Designer Eva Zeisel, born on this date in 1906, passed away at the age of 105 last December. A major figure in 20th-century industrial design, she is perhaps best known for her contributions to mid-20th century American modernist ceramics. Her career, however, spanned more than 80 years, and we are fortunate to have some of her early works, including this tea set known variously as the Leningrad or Intourist tea service (Intourist was the Soviet Union’s official state travel bureau). Zeisel began her career in her native Hungary, and in the late 1920s went to Germany to design mass-produced tableware for the Schramberg ceramics works. After a visit to the Soviet Union in the early 1930s, she took a job at the Lomonosov Porcelain Factory, the former imperial porcelain factory in Leningrad. Zeisel explored the factory’s archive of 18th-century tableware and realized that “the clean lines of modern design could be successfully combined with sensuous, classic shapes.”

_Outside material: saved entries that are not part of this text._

(** [this.pageTitle], as initialised by the constructor. *)
Definition pageTitle : Locator :=
  locator ("h1, [data-testid=" +:+ q "page-title" +:+ "], .page-title, .hero-title").

(** The selector lists, in source order. *)
Definition loadingSelectors : list string :=
  [".loading"; ".spinner"; ".loader"; "[data-loading]";
   ".skeleton"; ".shimmer"; "[class*=" +:+ q "loading" +:+ "]"].

Definition contentSelectors : list string :=
  [".mentor-card"; ".mentor-item"; ".card"; ".profile-card";
   "[data-testid*=" +:+ q "mentor" +:+ "]"; ".mentor"; "[class*=" +:+ q "mentor" +:+ "]";
   ".grid"; ".flex"; "[class*=" +:+ q "grid" +:+ "]"; "[class*=" +:+ q "flex" +:+ "]";
   "main"; ".main"; ".content"; ".container"].

Definition searchSelectors : list string :=
  ["input[type=" +:+ q "search" +:+ "]";
   "input[placeholder*=" +:+ q "search" +:+ " i]";
   "input[placeholder*=" +:+ q "cari" +:+ " i]";
   "input[placeholder*=" +:+ q "mentor" +:+ " i]";
   ".search-input";
   "[data-testid*=" +:+ q "search" +:+ "]";
   "input[name*=" +:+ q "search" +:+ "]"].

Definition searchButtonSelectors : list string :=
  ["button[type=" +:+ q "submit" +:+ "]";
   "button:has-text(" +:+ q "Search" +:+ ")";
   "button:has-text(" +:+ q "Cari" +:+ ")";
   ".search-button";
   "[data-testid*=" +:+ q "search-button" +:+ "]"].

Definition cardSelectors : list string :=
  [".mentor-card"; ".mentor-item"; ".card"; ".profile-card";
   "[data-testid*=" +:+ q "mentor" +:+ "]"; ".mentor"; "[class*=" +:+ q "mentor" +:+ "]";
   ".grid > div"; ".flex > div"; "[class*=" +:+ q "grid" +:+ "] > div";
   ".container > div"; ".content > div"].

Definition noResultsSelectors : list string :=
  [".no-results"; ".empty-state"; "[data-testid=" +:+ q "no-results" +:+ "]";
   ".empty"; ".not-found"; "[class*=" +:+ q "empty" +:+ "]"].

(** The title test of [verifyPageLoaded]: the lower-cased title has to
    include one of the three markers. *)
Definition titleCheck (title : string) : Res unit :=
  let titleLower := toLowerCase title in
  if negb (includes titleLower "mentoring") && negb (includes titleLower "mentor")
     && negb (includes titleLower "karir")
  then Throw (Error ("Page title does not indicate mentoring page. Actual title: "
                     +:+ dq +:+ title +:+ dq))
  else Ok tt.

(** [!keyword || keyword.trim().length === 0]. *)
Definition keyword_is_blank (keyword : string) : bool :=
  String.eqb keyword EmptyString || (String.length (trim keyword) =? 0)%nat.

Section WithDriver.
Context {W : Type} `{Driver W}.

(** Lift a pure outcome into the monad. *)
Definition lift {A} (r : Res A) : M W A := fun s => (r, s).

(** The loading-indicator loop of [verifyPageLoaded]: each iteration sits in
    its own [try]/[catch] that swallows every error. *)
Fixpoint verifyPageLoaded_drain (selectors : list string) : M W unit :=
  match selectors with
  | [] => ret tt
  | selector :: rest =>
      let loadingElement := locator selector in
      try_catch
        (visible ← call (EIsVisible loadingElement) (locator_isVisible loadingElement);
         if visible : bool then
           call (EWaitFor loadingElement Hidden 15000)
                (locator_waitFor loadingElement Hidden 15000)
         else ret tt)
        (fun _ => ret tt) ;;
      verifyPageLoaded_drain rest
  end.

(** The content-detection loop of [verifyPageLoaded]: stops at the first
    selector matching at least one element. *)
Fixpoint verifyPageLoaded_content (selectors : list string) : M W bool :=
  match selectors with
  | [] => ret false
  | selector :: rest =>
      n ← call (EQueryAll selector) (page_queryAll selector);
      if (0 <? n)%nat then ret true else verifyPageLoaded_content rest
  end.

(** [bodyText?.split(' ').length || 0]. *)
Definition wordCount_of (bodyText : option string) : nat :=
  match bodyText with
  | Some t => split_space_length t
  | None => 0%nat
  end.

This tea set, designed in 1933, is composed of short cylindrical and circular forms. To meet the drive to “rationalize” Soviet ceramics, Zeisel designed the simple shapes for inexpensive production as well as for their visual and physical appeal. Designs for the Lomonosov Factory also had to meet state-mandated standards of social realism. The painted decoration depicting Leningrad’s new and old monuments was designed in 1935 by Varvara Petrovna Freze. The decoration is presented in color on the “fronts” of the pieces and is gilded on the “reverse.” For instance, the teapot features a polychrome scene of Sergei Evseyev’s statue of Lenin, countered by the gilded image of St. Isaac’s Cathedral. Each form is further accentuated with gilded decoration on the edges, handles, spouts, and lids. The set presents a fascinating combination of design for utility, design for appeal and design for the communication of Soviet-era propaganda.
In 1936, only a year after being appointed artistic director of the Russian china and glass industry, Zeisel was imprisoned after being falsely accused of plotting to kill Stalin. She was released after 16 months, the majority of which was spent in solitary confinement. After arriving in the United States in 1939, Zeisel taught ceramics as industrial design at Pratt Institute in Brooklyn and continued to bring a unique and playful variety of organic modernism to the ceramics, glass, metalwork, and furniture she designed well into the early 21st century.